All'inizio, mi è stato chiesto di sottopormi a uno studio genetico, che ha concluso che ero portatrice della mutazione genetica BRCA1. Questa mutazione non è solo legata a un aumento del rischio di cancro ovarico, ma anche di cancro al seno. Non appena ho completato il protocollo di chemioterapia iniziale, mi è stato prescritto un inibitore di PARP, una terapia di mantenimento di prima linea avanzata e promettente per prevenire le recidive e contribuire a più anni di vita libera dalla malattia.
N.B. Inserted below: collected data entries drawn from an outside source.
Lemma missing_T2w_fails_before_stages_witness :
  ParameterSettings.__init__ no_T2w_session "/out/sub-01/ses-1" quiet =
    (mkWorld ∅ [T2w_message] [], Raise T2w_error) /\
  exists w' e,
    Run.interface_session "/opt/pipeline/app" env_a no_T2w_session "/out" Run.default_args
      quiet = (w', Raise e) /\
    built w' = built quiet /\
    fs w' = fs quiet.
Proof.
  destruct (missing_T2w_fails_before_stages "/opt/pipeline/app" env_a no_T2w_session
              "/out" Run.default_args quiet (types_of ["T1w"; "bold"])
              eq_refl eq_refl) as (_ & Hinit & Hrun).
  split; [|exact Hrun].
  apply (Hinit "/out/sub-01/ses-1" quiet
           (VList [VStr "/bids/sub-01/ses-1/anat/sub-01_ses-1_T1w.nii.gz"])
           (VDict []) (VStr "0.000002")); reflexivity.
Defined.

(** The method of FMRIVolume, on the functional run of the samples: of
    two pairs, the second is intended for the run and is the one taken;
    the single pair intended for the anatomical image only is taken
    without a warning. *)
Lemma fmri_volume_intended_sefmaps_example :
  FMRIVolume._get_intended_sefmaps
    (session_with_fmaps [AP1; AP2] [PA1; PA2] [sefm_anat; sefm_func] [sefm_anat; sefm_func])
    volume_stage quiet = (quiet, Ok (AP2, PA2)) /\
  FMRIVolume._get_intended_sefmaps
    (session_with_fmaps [AP1] [PA1] [sefm_anat] [sefm_anat])
    volume_stage quiet = (quiet, Ok (AP1, PA1)).
Proof. vm_compute. split; reflexivity. Qed.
All'epoca, poiché il finanziamento per questo farmaco non era ancora stato approvato in Portogallo, è stata presentata una richiesta a Infarmed, che è stata respinta con la motivazione che "la mia vita non era a rischio immediato". Solo tre anni dopo, in una situazione più fragile, dopo aver subito una recidiva e aver subito due interventi chirurgici molto estesi e un nuovo ciclo di chemioterapia, ho finalmente avuto accesso al farmaco.

Questa esperienza solleva interrogativi che non possono essere ignorati. Il tumore ovarico continua a essere una delle malattie più letali tra le donne portoghesi, diagnosticato quasi sempre tardivamente a causa della mancanza di screening efficaci, anche a livello mondiale, e perché spesso presenta sintomi aspecifici. In questo contesto, l'informazione, soprattutto quella genetica, è fondamentale.
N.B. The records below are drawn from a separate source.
(** The unit texts of a speed: "км/ч" and "км в час" with optional white
    space around the slash and around "в"; "km/h" and "kmh" as they are. *)
Definition speed_unit_text (u : str) : Prop :=
  (exists c1 c2 ws1 c3 ws2 c4,
     u = c1 :: c2 :: ws1 ++ c3 :: ws2 ++ [c4]
     /\ like (letter "к") c1 /\ like (letter "м") c2 /\ spaces ws1
     /\ like (letter "/") c3 /\ spaces ws2 /\ like (letter "ч") c4)
  \/ (exists c1 c2 ws1 c3 ws2 c4 c5 c6,
     u = c1 :: c2 :: ws1 ++ c3 :: ws2 ++ [c4; c5; c6]
     /\ like (letter "к") c1 /\ like (letter "м") c2 /\ spaces ws1
     /\ like (letter "в") c3 /\ spaces ws2
     /\ like (letter "ч") c4 /\ like (letter "а") c5 /\ like (letter "с") c6)
  \/ (exists c1 c2 c3 c4,
     u = [c1; c2; c3; c4]
     /\ like (letter "k") c1 /\ like (letter "m") c2
     /\ like (letter "/") c3 /\ like (letter "h") c4)
  \/ (exists c1 c2 c3,
     u = [c1; c2; c3]
     /\ like (letter "k") c1 /\ like (letter "m") c2 /\ like (letter "h") c3).

(** The text holds a number followed, after optional white space, by a
    unit text. *)
Definition has_speed (text : str) : Prop :=
  exists before item ws u after,
    text = before ++ item ++ ws ++ u ++ after
    /\ numeric_token item /\ spaces ws /\ speed_unit_text u.

End Tokens.

(** The facts returned on the error path. *)
Definition fallback_bridge (exc : exception) : BridgeInfo.t :=
  {| BridgeInfo.name := u8 "Большой Каменный мост (fallback)";
     BridgeInfo.length_meters := 487.0;
     BridgeInfo.source := u8 "fallback:" ++ exc_str exc |}.

Definition fallback_animal (animal_name : str) (exc : exception) : AnimalSpeed.t :=
  {| AnimalSpeed.name := animal_name ++ u8 " (fallback)";
     AnimalSpeed.speed_m_s := (90 / 3.6)%float;
     AnimalSpeed.source := u8 "fallback:" ++ exc_str exc;
     AnimalSpeed.speed_km_h := Some 90%float |}.

(** The inclusive range check of the specification. *)
Definition in_range (lo hi value : float) : bool :=
  (lo <=? value)%float && (value <=? hi)%float.

(** The status recorded in a step. *)
Definition status (step : ReasoningStep.t) : option pyval :=
  match ReasoningStep.data step with
  | Some d => dict_get d (u8 "status")
  | None => None
  end.

Definition verdict (ok : bool) : pyval := VStr (if ok then u8 "ok" else u8 "fail").

(** The three steps of the calculator. *)
Definition crossing_steps (bridge : BridgeInfo.t) (animal : AnimalSpeed.t)
    (time_seconds : float) : list ReasoningStep.t :=
  [ {| ReasoningStep.description := u8 "Получена длина моста";
       ReasoningStep.data :=
         Some [ (u8 "name", VStr (BridgeInfo.name bridge));
                (u8 "length_meters", VFloat (BridgeInfo.length_meters bridge)) ] |};
    {| ReasoningStep.description := u8 "Получена скорость животного";
       ReasoningStep.data :=
         Some [ (u8 "name", VStr (AnimalSpeed.name animal));
                (u8 "speed_m_s", VFloat (AnimalSpeed.speed_m_s animal));
                (u8 "speed_km_h",
                 match AnimalSpeed.speed_km_h animal with
                 | Some v => VFloat v
                 | None => VNone
                 end) ] |};
    {| ReasoningStep.description := u8 "Рассчитано время пересечения";
       ReasoningStep.data := Some [ (u8 "time_seconds", VFloat time_seconds) ] |} ].

(** The summary step of the self-check. *)
Definition summary_step (ok : bool) : ReasoningStep.t :=
  {| ReasoningStep.description := u8 "Итог self-check";
     ReasoningStep.data :=
       Some [ (u8 "ok", VBool ok); (u8 "note", VStr self_check_note) ] |}.

(** ** Stub collaborators, after [tests/test_reasoning.py]

    The outside world of a stub has no state ([unit]). *)

Module Stub.

Definition boom : exception := mkExc RuntimeError (u8 "boom").

Definition no_summary : exception :=
  mkExc RuntimeError (u8 "Failed to fetch page summary").

(** [FailingClient]: every search raises. *)
Definition FailingClient : WikipediaClient.t unit :=
  {| WikipediaClient.base_url := u8 "https://example.org/w/api.php";
     WikipediaClient.search_page := fun _ => raise boom;
     WikipediaClient.get_page_summary := fun _ _ => raise no_summary |}.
Gli studi indicano che il 10-15% dei casi di tumore ovarico è ereditario, con le mutazioni BRCA1 e BRCA2 più diffuse. Comprendere questa predisposizione potrebbe cambiare radicalmente l'approccio alla malattia, consentendo misure preventive e trattamenti più efficaci in una fase precoce. Tuttavia, i test genetici rimangono ancora fuori dalla portata di molte donne.

In questo scenario difficile per pazienti, familiari, operatori sanitari, medici e l'intera comunità scientifica, una delle nostre missioni più importanti presso la MOG Association è quella di aumentare la cultura della salute, sensibilizzando le donne ad ascoltare i segnali del proprio corpo e a cercare supporto medico se i sintomi persistono per più di due settimane.
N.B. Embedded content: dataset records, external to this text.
(** Stability: the entries of one key come out in the order they went in. *)
Lemma sorted_insert_filter_key k x l :
  filter (λ y, y.1 = k) (sorted_insert x l) = filter (λ y, y.1 = k) (x :: l).
Proof.
  induction l as [|y l IH]; simpl; [done|].
  destruct (String.leb x.1 y.1) eqn:Hxy; [done|].
  assert (x.1 ≠ y.1) as Hne.
  { intros Heq. rewrite Heq in Hxy.
    pose proof (reflexivity (R := String.le) y.1) as Hrefl.
    unfold String.le in Hrefl. by rewrite Hxy in Hrefl. }
  rewrite filter_cons, IH, !filter_cons.
  destruct (decide (y.1 = k)), (decide (x.1 = k)); congruence.
Qed.

Lemma sorted_keyed_stable k l :
  filter (λ y, y.1 = k) (sorted_keyed l) = filter (λ y, y.1 = k) l.
Proof.
  induction l as [|x l IH]; simpl; [done|].
  by rewrite sorted_insert_filter_key, !filter_cons, IH.
Qed.

Lemma sorted_insert_fmap {B} (g : A → B) x l :
  sorted_insert (prod_map id g x) (prod_map id g <$> l)
  = prod_map id g <$> sorted_insert x l.
Proof.
  induction l as [|y l IH]; simpl; [done|].
  destruct (String.leb x.1 y.1); simpl; [done|]. f_equal. apply IH.
Qed.

Lemma sorted_keyed_fmap {B} (g : A → B) l :
  sorted_keyed (prod_map id g <$> l) = prod_map id g <$> sorted_keyed l.
Proof.
  induction l as [|x l IH]; [done|].
  rewrite fmap_cons. cbn [sorted_keyed foldr]. fold (sorted_keyed l).
  fold (sorted_keyed (prod_map id g <$> l)). by rewrite IH, sorted_insert_fmap.
Qed.
End sorted_facts.

(** ** Rendering *)

Section render_facts.
Context `{OsPath, Str}.
Implicit Types (fis : list FileInfo) (out : list string) (b : buckets).

Lemma mapM_sort_key_files fis :
  mapM sort_key (PyFileInfo <$> fis) = inr (display_key <$> fis).
Proof.
  induction fis as [|fi fis IH]; [done|].
  rewrite fmap_cons. cbn [mapM]. by rewrite IH.
Qed.

Lemma zip_keys_files fis :
  zip (display_key <$> fis) (PyFileInfo <$> fis)
  = prod_map id PyFileInfo <$> ((λ fi, (display_key fi, fi)) <$> fis).
Proof. induction fis as [|fi fis IH]; [done|]. simpl. f_equal. apply IH. Qed.

(** A bucket of records is sorted without an exception. *)
Lemma sorted_bucket_files fis :
  sorted_bucket (PyFileInfo <$> fis) = inr (PyFileInfo <$> sorted_files fis).
Proof.
  unfold sorted_bucket, sorted_files. rewrite mapM_sort_key_files.
  cbn [mbind result_bind mret result_ret]. f_equal.
  rewrite zip_keys_files, sorted_keyed_fmap, <- !list_fmap_compose.
  by apply list_fmap_ext.
Qed.

Lemma sorted_bucket_nil : sorted_bucket [] = inr [].
Proof. done. Qed.

(** A bucket that starts with a string is not: the key reads [li.path]. *)
Lemma sorted_bucket_str s (l : list pyval) : sorted_bucket (PyStr s :: l) = inl AttributeError.
Proof. done. Qed.

Lemma sorted_files_Permutation fis : sorted_files fis ≡ₚ fis.
Proof.
  unfold sorted_files. rewrite sorted_keyed_Permutation, <- list_fmap_compose.
  by rewrite list_fmap_id.
Qed.

Lemma sorted_files_StronglySorted fis :
  StronglySorted (λ f1 f2 : FileInfo, String.le (display_key f1) (display_key f2))
                 (sorted_files fis).
Proof.
  unfold sorted_files.
  assert (Forall (λ x : string * FileInfo, x.1 = display_key x.2)
                 (sorted_keyed ((λ fi, (display_key fi, fi)) <$> fis))) as Hkeys.
  { rewrite sorted_keyed_Permutation. apply Forall_fmap, Forall_true. done. }
  pose proof (sorted_keyed_StronglySorted ((λ fi, (display_key fi, fi)) <$> fis)) as Hs.
  induction Hs as [|x l Hl IH Hx]; [constructor|].
  apply Forall_cons in Hkeys as [Hk Hkeys]. rewrite fmap_cons. constructor; [by apply IH|].
  apply Forall_fmap. apply Forall_forall. intros y Hy.
  rewrite Forall_forall in Hx, Hkeys. specialize (Hx y Hy). unfold key_le in Hx.
  simpl. by rewrite <- Hk, <- (Hkeys y Hy).
Qed.

Lemma render_entries_files fis folders out :
  render_entries false (PyFileInfo <$> fis) folders out
  = (out ++ (entry_line <$> fis), inr folders).
Proof.
  revert out. induction fis as [|fi fis IH]; intros out.
  - simpl. by rewrite app_nil_r.
  - rewrite !fmap_cons. cbn [render_entries].
    unfold mbind, M_bind, lift, print. simpl. rewrite IH.
    by rewrite <- (assoc_L (++)).
Qed.

(** The listing of a bucket of records: the header, then one line per
    record in the order of [sorted_files]. *)
Lemma render_bucket_files header fis out :
  render_bucket header false (PyFileInfo <$> fis) out
  = (out ++ [""; header] ++ (entry_line <$> sorted_files fis), inr tt).
Proof.
  unfold render_bucket. unfold mbind at 1 2 3 4, M_bind, print, lift.
  rewrite sorted_bucket_files, render_entries_files. simpl.
  by rewrite <- !(assoc_L (++)).
Qed.

(** The listing of a bucket of strings that is not empty stops after the
    header. *)
Lemma render_bucket_strs header summarize s (l : list string) out :
  render_bucket header summarize (PyStr <$> s :: l) out
  = (out ++ [""; header], inl AttributeError).
Proof.
  unfold render_bucket, mbind, M_bind, print, lift. simpl.
  by rewrite <- !(assoc_L (++)).
Qed.

Lemma for_each_print {A} (line : A → string) (l : list A) out :
  for_each l (λ x, print (line x)) out = (out ++ (line <$> l), inr tt).
Proof.
  revert out. induction l as [|x l IH]; intros out; simpl.
  - by rewrite app_nil_r.
  - unfold mbind, M_bind, print. rewrite IH. by rewrite <- (assoc_L (++)).
Qed.

Lemma render_entries_summarize fis folders out :
  render_entries true (PyFileInfo <$> fis) folders out
  = (out, inr (foldl (λ m fi, dict_upd 0 S (path fi) m) folders fis)).
Proof.
  revert folders. induction fis as [|fi fis IH]; intros folders; [done|].
  rewrite fmap_cons. cbn [render_entries]. unfold mbind, M_bind, lift. simpl.
  apply IH.
Qed.

(** A bucket of records is rendered without an exception, with or without
    [summarize]. *)
Lemma render_bucket_files_ok header summarize fis out :
  ∃ out', render_bucket header summarize (PyFileInfo <$> fis) out = (out', inr tt).
Proof.
  destruct summarize.
  - unfold render_bucket. unfold mbind at 1 2 3 4, M_bind, print, lift.
    rewrite sorted_bucket_files, render_entries_summarize.
    unfold render_folders. rewrite for_each_print. by eexists.
  - rewrite render_bucket_files. by eexists.
Qed.

(** With [show_both], a file present in both trees ends the run with
    [AttributeError] before the totals are printed, whatever the other
    flags are. *)
Lemma merge_show_both_raises left right sl sr summarize out :
  both (merge_buckets left right) ≠ [] →
  ∃ out', merge_enumerations left right sl sr true summarize out
          = (out', inl AttributeError).
Proof.
  intros Hne. unfold merge_enumerations.
  destruct (both (merge_buckets left right)) as [|s l] eqn:Hboth; [done|].
  unfold mbind at 1 2 3, M_bind.
  assert (∀ (flag : bool) header fis o, ∃ o',
             (if flag then render_bucket header summarize (PyFileInfo <$> fis) else mret tt) o
             = (o', inr tt)) as Hok.
  { intros [] header fis o; [apply render_bucket_files_ok | by eexists]. }
  destruct (Hok sl "Files only in left folder:"
                (left_only (merge_buckets left right)) out) as [o1 ->].
  destruct (Hok sr "Files only in right folder:"
                (right_only (merge_buckets left right)) o1) as [o2 ->].
  rewrite render_bucket_strs. by eexists.
Qed.

(** Without [show_both] the run of lines 36-94 ends normally. *)
Lemma merge_without_show_both left right sl sr summarize out :
  ∃ out', merge_enumerations left right sl sr false summarize out = (out', inr tt).
Proof.
  unfold merge_enumerations. unfold mbind at 1 2 3, M_bind.
  assert (∀ (flag : bool) header fis o, ∃ o',
             (if flag then render_bucket header summarize (PyFileInfo <$> fis) else mret tt) o
             = (o', inr tt)) as Hok.
  { intros [] header fis o; [apply render_bucket_files_ok | by eexists]. }
  destruct (Hok sl "Files only in left folder:"
                (left_only (merge_buckets left right)) out) as [o1 ->].
  destruct (Hok sr "Files only in right folder:"
                (right_only (merge_buckets left right)) o1) as [o2 ->].
  cbn [mret M_ret]. rewrite print_totals_lines. by eexists.
Qed.
End render_facts.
Più che mai, è necessario rompere il silenzio sul tumore ovarico e parlare apertamente di sintomi e opzioni diagnostiche. È molto importante, anche nelle donne sane, non dimenticare mai di informare il medico di famiglia della storia familiare in caso di diagnosi o decessi per tumore al seno o alle ovaie (nelle donne) o alla prostata e al seno (negli uomini). Nelle donne a cui è già stata diagnosticata la malattia, spetta all'oncologo indirizzare la paziente, in una fase precoce del percorso, a un test presso un Centro di Oncogenetica della zona, al fine di pianificare in anticipo le strategie più appropriate.

L'informazione non è inevitabile; al contrario, è potere, apre porte e percorsi di speranza. È un'opportunità per agire per prevenire e, con l'aiuto dei medici e della scienza, per costruire un futuro diverso per noi stessi e per chi ci circonda.

Soprattutto, è tempo di garantire che l'accesso all'innovazione non dipenda dalla burocrazia, ma piuttosto dall'evidenza scientifica e dall'urgenza clinica. La ricerca scientifica salva vite umane, sofferenze e anche risorse finanziarie.